About this exercise: Write out, please, the lines from the beginning of the material to the line with "destruct (Nat.eqb (event_id x) id) eqn:E.", including both ends and nothing else.
[Opening Data section]
(** *** A settled call stays settled *)

Lemma events_of_first (id : nat) (post : list Event) :
  events_of id post <> [] ->
  exists p1 e p2,
    post = p1 ++ e :: p2 /\ event_id e = id /\ events_of id p1 = [].
Proof.
  induction post as [|x post IH]; [done|].
  destruct (Nat.eqb (event_id x) id) eqn:E.
  - intros _. exists [], x, post. apply Nat.eqb_eq in E. done.
  - intros H. unfold events_of in H. simpl in H. rewrite E in H.
    destruct (IH H) as (p1 & e & p2 & -> & Hid & Hp).
    exists (x :: p1), e, p2. repeat split; [done|].
    unfold events_of. simpl. by rewrite E.
Qed.

Lemma last_foreign (id : nat) (pre p1 : list Event) (x : Event) (e : Event) :
  event_id x = id -> (forall i a, x <> Received i a) ->
  events_of id p1 = [] ->
  last (pre ++ x :: p1) = Some e -> event_id e = id -> e = x.
Proof.
  intros Hx NR Hp. induction p1 as [|y p1 _] using rev_ind.
  - rewrite last_snoc. by intros [= <-].
  - change (pre ++ x :: p1 ++ [y]) with (pre ++ (x :: p1) ++ [y]).
    rewrite app_assoc, last_snoc. intros [= <-] He.
    rewrite events_of_app in Hp. apply app_eq_nil in Hp as [_ Hy].
    unfold events_of in Hy. simpl in Hy.
    rewrite He, Nat.eqb_refl in Hy. done.
Qed.

(** A call that has settled has no further event. *)
Lemma Justified_ended (st0 : State) (cs : list Call) (tr : list Event)
    (pre post : list Event) (id : nat) (r : Settled (list (Loaded EpochInfo))) :
  Justified st0 cs tr ->
  tr = pre ++ Ended id r :: post ->
  events_of id post = [].
Proof.
  intros J E.
  destruct (events_of id post) as [|e0 l0] eqn:Ev; [done|exfalso].
  destruct (events_of_first id post) as (p1 & e & p2 & -> & Hid & Hp).
  { by rewrite Ev. }
  assert (justified st0 cs (pre ++ Ended id r :: p1) e) as Je.
  { apply (Justified_split st0 cs tr J _ e p2).
    rewrite E. by rewrite <- app_assoc. }
  assert (events_of id (pre ++ Ended id r :: p1)
          = events_of id pre ++ [Ended id r]) as Eo.
  { change (pre ++ Ended id r :: p1) with (pre ++ [Ended id r] ++ p1).
    rewrite !events_of_app, Hp, app_nil_r. unfold events_of at 2. simpl.
    by rewrite Nat.eqb_refl. }
  assert (forall a, last (pre ++ Ended id r :: p1) <> Some (Received id a)) as NL.
  { intros a HL.
    by pose proof (last_foreign id pre p1 (Ended id r) _ eq_refl
                     ltac:(done) Hp HL eq_refl). }
  destruct e as [i c|i a|i [res|err]]; simpl in Hid; subst i; simpl in Je.
  - destruct Je as (keys & _ & _ & _ & _ & [[H _]|[a H]]).
    + rewrite Eo in H. by destruct (events_of id pre).
    + by apply (NL a).
  - destruct Je as [[c H] _]. rewrite Eo, last_snoc in H. done.
  - destruct Je as (keys & _ & _ & _ & [[H _]|[a H]]).
    + rewrite Eo in H. by destruct (events_of id pre).
    + by apply (NL a).
  - by apply (NL (Rejected err)).
Qed.

(** What the arrival of a page makes call [id] do. *)
Lemma deliver_page (st0 : State) (w : World) (id : nat) (keys : list string)
    (c : option string) (page : Page EpochInfo) :
  shared w = state_at st0 (trace w) ->
  calls w !! id = Some {| call_keys := keys; call_phase := Awaiting c |} ->
  let arrived := trace w ++ [Received id (Resolved page)] in
  let res := Resolved (lookup_keys (state_at st0 arrived) keys) in
  deliver id (Resolved page) w
  = if hasNextPage page
       && gt (Math_max (map parseInt keys))
             (seen (latestEpoch st0) (pages_of (trace w) ++ [page]))
    then Some {| shared := state_at st0 arrived;
                 calls := <[id := {| call_keys := keys;
                                     call_phase := Awaiting (nextCursor page) |}]>
                            (calls w);
                 trace := arrived ++ [Sent id (nextCursor page)] |}
    else Some {| shared := state_at st0 arrived;
                 calls := <[id := {| call_keys := keys;
                                     call_phase := Finished res |}]> (calls w);
                 trace := arrived ++ [Ended id res] |}.
Proof.
  intros Hs L arrived res. unfold deliver. rewrite L.
  assert (absorb (shared w) page = state_at st0 arrived) as ->.
  { unfold arrived. by rewrite state_at_page, Hs. }
  assert (latestEpoch (state_at st0 arrived)
          = seen (latestEpoch st0) (pages_of (trace w) ++ [page])) as Lt.
  { unfold arrived. simpl. by rewrite pages_of_app. }
  assert (epochCursor (state_at st0 arrived) = nextCursor page) as Cu.
  { unfold arrived. by rewrite state_at_page, absorb_cursor. }
  assert (forall ev, arrived ++ [ev]
                     = trace w ++ [Received id (Resolved page); ev]) as Tr.
  { intros ev. unfold arrived. by rewrite <- app_assoc. }
  rewrite !Tr. destruct (hasNextPage page); cbn [andb]; [|done].
  unfold test. rewrite Lt, Cu. by destruct (gt _ _).
Qed.
(** * A shallow embedding of the media-processing job pipeline

    The development follows the Python sources:
    - [audio_processor.py] and [video_processor.py]: the pipeline executors
      and their operation registries,
    - [storage_service.py]: the remote and local storage services and the
      manager that selects between them,
    - [ai_services.py]: transcription, translation, synthesis and the
      workflow that chains them.

    Python code is embedded as functions of a state-and-exception monad.
    External collaborators (the file system, SoX, FFmpeg, the object store,
    the speech and translation back ends) are the fields of a [Host]
    structure, so every statement holds for every behaviour of the
    collaborators. *)

From Stdlib Require Import String Ascii ZArith List Lia Floats.PrimFloat.
From stdpp Require Import base option list strings pretty gmap.

Set Warnings "-register-all,-inexact-float".

Local Open Scope string_scope.
Local Open Scope nat_scope.
Local Open Scope list_scope.
Local Open Scope stdpp_scope.

(* ===================================================================== *)
(** * Python values, strings and exceptions *)
(* ===================================================================== *)

Module Py.

(** Python objects that travel through the modelled code: parameter
    dictionaries, probe documents, result dictionaries.  A [str] is the
    sequence of bytes of its UTF-8 encoding. *)
Inductive pyval : Type :=
  | PNone
  | PBool (b : bool)
  | PInt (z : Z)
  | PFloat (f : PrimFloat.float)
  | PStr (s : string)
  | PList (l : list pyval)
  | PDict (d : gmap string pyval).

(** A [Dict[str, Any]]. *)
Abbreviation dict := (gmap string pyval).

(** The exception classes the sources raise or discriminate on; every one
    of them derives from [Exception]. *)
Inductive exn_class : Type :=
  | Exception_
  | FileNotFoundError
  | OSError
  | CalledProcessError
  | UnicodeDecodeError
  | KeyError
  | IndexError
  | TypeError
  | AttributeError
  | ValueError
  | FfmpegError
  | NoCredentialsError
  | ClientError.
(** * devtools/convert_state.py: old librarian state to new librarian.yaml

    A shallow embedding of [convert_library] and [main] of
    [src/devtools/convert_state.py], and the properties of the conversion.

    The two documents [main] obtains from [yaml.safe_load] are the inputs of
    the model.  Python values are the constructors of [value]; a Python
    exception is a [Raise] in the [result] type; the file and console effects
    of [main] are a list of [event]s. *)

From Stdlib Require Import ZArith List String Ascii Bool Lia Floats.SpecFloat.
From Stdlib Require Import Numbers.DecimalString.
From Stdlib Require Import Sorting.Permutation.
Import ListNotations.
Local Open Scope list_scope.
Local Open Scope string_scope.

(** ** Python values *)

(** What [yaml.safe_load] builds for the YAML core types: [None], [bool],
    [int], [float], [str], [list] and [dict]; timestamps, binary data and
    sets, which these documents do not hold, are left out.  A [dict] keeps
    its insertion order, so it is an association list; its keys are field
    names, each bound once ([lookup] takes the first binding).  A string is
    the sequence of its bytes in UTF-8: the separators the program cuts at
    are ASCII, so it cuts at the same places.  Values are told apart by
    their content: that two places of a loaded document may hold one and
    the same object is not modelled. *)
#[warnings="-register-all"]
Inductive value : Type :=
| VNone
| VBool (b : bool)
| VInt (z : Z)
| VFloat (f : spec_float)
| VStr (s : string)
| VList (l : list value)
| VDict (d : list (string * value)).

Inductive exn : Type :=
| KeyError (k : string)
| TypeError
| AttributeError.

Inductive result (A : Type) : Type :=
| Ok (a : A)
| Raise (e : exn).
Arguments Ok {A} a.
Arguments Raise {A} e.

Definition bind {A B} (r : result A) (k : A -> result B) : result B :=
  match r with
  | Ok a => k a
  | Raise e => Raise e
  end.

Notation "x <- r ;; k" := (bind r (fun x => k))
  (at level 61, r at next level, right associativity).

(** A [for] loop that builds a list with [append]: the first exception
    leaves the loop. *)
Fixpoint for_each {A B} (body : A -> result B) (xs : list A) : result (list B) :=
  match xs with
  | [] => Ok []
  | x :: xs' =>
      y <- body x ;;
      ys <- for_each body xs' ;;
      Ok (y :: ys)
  end.

(** [bool(v)] *)
Definition truthy (v : value) : bool :=
  match v with
  | VNone => false
  | VBool b => b
  | VInt z => negb (z =? 0)%Z
  | VFloat (S754_zero _) => false
  | VFloat _ => true
  | VStr s => negb (s =? "")
  | VList l => match l with [] => false | _ => true end
  | VDict d => match d with [] => false | _ => true end
  end.

(** *** Dictionaries *)

Fixpoint lookup (k : string) (d : list (string * value)) : option value :=
  match d with
  | [] => None
  | (k', v) :: d' => if k =? k' then Some v else lookup k d'
  end.

(** [d[k] = v]: an existing key keeps its place, a new key goes last. *)
Fixpoint dict_set (k : string) (v : value) (d : list (string * value))
  : list (string * value) :=
  match d with
  | [] => [(k, v)]
  | (k', v') :: d' =>
      if k =? k' then (k, v) :: d' else (k', v') :: dict_set k v d'
  end.

Definition keys (d : list (string * value)) : list string := map fst d.

(** [v[k]] for a string [k]: only a [dict] can be indexed by a string. *)
Definition getitem (v : value) (k : string) : result value :=
  match v with
  | VDict d =>
      match lookup k d with
      | Some x => Ok x
      | None => Raise (KeyError k)
      end
  | _ => Raise TypeError
  end.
[Closing Data section]
Exercise output:
(** *** A settled call stays settled *)

Lemma events_of_first (id : nat) (post : list Event) :
  events_of id post <> [] ->
  exists p1 e p2,
    post = p1 ++ e :: p2 /\ event_id e = id /\ events_of id p1 = [].
Proof.
  induction post as [|x post IH]; [done|].
  destruct (Nat.eqb (event_id x) id) eqn:E.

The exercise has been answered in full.